Cutting the umbilical cord immediately after birth was the medical standard for most of the 20th century. But more recently - despite what we still see in the movies - medical advice has shifted towards delayed cord clamping (DCC), which means that we normally wait so that all the blood, oxygen, and stem cells can transfer to baby before cutting the cord.
Did you know that the umbilical cord can hold up to 30% of baby’s total blood? This leads to a whole load of benefits of DCC, including increased iron levels and stem cells, which help with baby’s growth and immune system.
There’s no hard and fast rule about how long you should wait before clamping. The NICE guidance is that we should delay for at least one to five minutes as long as baby is otherwise healthy, but many believe we should wait as long as it takes before the umbilical has given all it can give and turns white.
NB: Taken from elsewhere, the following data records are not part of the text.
(** X6.  On a block with a base fee [0 <= b < 2^1000] the fee estimator
    returns a dynamic-fee pair, and the max fee exceeds the priority fee by
    at least twice and at most three times the base fee; in particular it
    is never below the priority fee. *)
Theorem max_fee_margin (w3 : Node) (latest : block) (base_fee : Z) (s : state) :
  get_block w3 "latest" = Ok latest ->
  baseFeePerGas latest = Some base_fee ->
  0 <= base_fee < 2 ^ 1000 ->
  exists max_fee,
    let priority :=
      match max_priority_fee w3 with Ok p => p | Raise _ => 2000000000 end in
    fst (compute_fee_values w3 s) = Ok (Eip1559 priority max_fee) /\
    2 * base_fee + priority <= max_fee <= 3 * base_fee + priority.
Proof.
  intros Hb Hsome Hrange. rewrite compute_fee_values_eq, Hb, Hsome.
  destruct (int_times_2_5_margin base_fee Hrange) as (v & -> & Hv).
  cbv zeta.
  destruct (max_priority_fee w3) as [p|]; eexists;
    (split; [reflexivity|unfold two_gwei; lia]).
Qed.

Lemma max_fee_margin_witness :
  get_block huge_base_fee "latest" = Ok {| baseFeePerGas := Some 1801439850948199 |} /\
  exists max_fee,
    fst (compute_fee_values huge_base_fee started) = Ok (Eip1559 10 max_fee) /\
    2 * 1801439850948199 + 10 <= max_fee <= 3 * 1801439850948199 + 10.
Proof.
  split; [reflexivity|].
  destruct (max_fee_margin huge_base_fee {| baseFeePerGas := Some 1801439850948199 |}
              1801439850948199 started eq_refl eq_refl) as (max_fee & H).
  - split; [lia|reflexivity].
  - by exists max_fee.
Defined.

(** ** The classification of error texts *)









(** ** Loading the module *)



(** X13.  The loop is entered only when the three settings are present and
    not empty, the node is connected, both keys load and both initial
    queries return; the configuration then holds the two loaded accounts,
    the parsed wait count and the amount of AMOUNT_ETH (0.01 when unset),
    the counters are the two values returned, and the process is [run]. *)
Theorem loaded_means_ready (env : Environ) (lib : Library) (w3 : Node)
    (cfg : Config) (s : state) :
  load_module env lib w3 = Loaded cfg s ->
  exists url pk_a pk_b na nb,
    env_RPC_URL env = Some url /\ url <> "" /\
    env_PRIVATE_KEY_A env = Some pk_a /\ pk_a <> "" /\
    env_PRIVATE_KEY_B env = Some pk_b /\ pk_b <> "" /\
    is_connected lib url = true /\
    from_key lib pk_a = Ok (acct_a cfg) /\
    from_key lib pk_b = Ok (acct_b cfg) /\
    int_of_str lib (getenv_or (env_WAIT_FOR_CONFIRMATIONS env) "1") =
      Ok (WAIT_FOR_CONFIRMATIONS cfg) /\
    amount_wei cfg = to_wei_ether lib (getenv_or (env_AMOUNT_ETH env) "0.01") /\
    get_transaction_count w3 (acct_address (acct_a cfg)) "pending" = Ok na /\
    get_transaction_count w3 (acct_address (acct_b cfg)) "pending" = Ok nb /\
    nonces s = <["A" := na]> (<["B" := nb]> ∅) /\
    forall w3s, snd (run cfg w3 w3s) = snd (main_loop cfg w3s s).
Proof.
  unfold load_module.
  destruct (float_of_str lib _) as [u1|]; [|discriminate].
  destruct (float_of_str lib _) as [u2|]; [|discriminate].
  destruct (int_of_str lib _) as [wait|] eqn:Hwait; [|discriminate].
  destruct (env_RPC_URL env) as [url|]; [|discriminate].
  destruct (env_PRIVATE_KEY_A env) as [pk_a|]; [|discriminate].
  destruct (env_PRIVATE_KEY_B env) as [pk_b|]; [|discriminate].
  destruct (is_falsy (Some url) || is_falsy (Some pk_a) || is_falsy (Some pk_b))
    eqn:Hfalsy; [discriminate|].
  apply orb_false_iff in Hfalsy as [Hfalsy Hb]. apply orb_false_iff in Hfalsy as [Hu Ha].
  destruct (is_connected lib url) eqn:Hcon; [|discriminate]. simpl.
  destruct (from_key lib pk_a) as [acc_a|] eqn:Hka; [|discriminate].
  destruct (from_key lib pk_b) as [acc_b|] eqn:Hkb; [|discriminate].
  cbv zeta.
  match goal with |- context [startup ?c w3 ?s0] =>
    set (cfg0 := c); destruct (startup cfg0 w3 s0) as [[u|e] s1] eqn:Hstart end;
    [|discriminate].
  intros H. injection H as <- <-.
  revert Hstart. unfold startup, get_initial_nonces. unfold_m. simpl.
  destruct (get_transaction_count w3 (acct_address acc_a) "pending") as [na|] eqn:Hna;
    [|discriminate]. simpl.
  destruct (get_transaction_count w3 (acct_address acc_b) "pending") as [nb|] eqn:Hnb;
    [|discriminate]. simpl.
  intros Hstart. injection Hstart as _ Hs1.
  exists url, pk_a, pk_b, na, nb.
  repeat split; try done.
  - by intros ->.
  - by intros ->.
  - by intros ->.
  - by subst s1.
  - intros w3s. unfold run, startup, get_initial_nonces. unfold_m. simpl.
    rewrite Hna. simpl. rewrite Hnb. simpl. rewrite Hs1.
    by destruct (main_loop cfg0 w3s s1).
Qed.

Lemma loaded_means_ready_witness :
  exists cfg s,
    load_module (Launch.environ (Some "http://localhost:8545")) (Launch.library true)
                healthy = Loaded cfg s /\
    acct_a cfg = alice /\ acct_b cfg = bob /\ WAIT_FOR_CONFIRMATIONS cfg = 1 /\
    nonces s !! "A" = Some 7.
Proof.
  eexists _, _. split; [reflexivity|].
  destruct (loaded_means_ready (Launch.environ (Some "http://localhost:8545"))
              (Launch.library true) healthy _ _ eq_refl)
    as (url & pk_a & pk_b & na & nb & _ & _ & _ & _ & _ & _ & _ & _ & _ & _ & _ & _ & _
        & Hn & _).
  repeat split; try reflexivity.
Defined.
Can you still do delayed cord clamping if you’re having the injection to deliver your placenta? YES! The injection takes at least five to 10 minutes to deliver the placenta, which means that baby can be happily attached to the umbilical cord during this time.
Can you still do delayed cord clamping if you're having a C-section? ALSO YES! Whether it’s a planned or emergency C-section, your hospital will recognise the benefits of delayed cord clamping. Just make sure you talk to your midwife about it and include it in your birth preferences!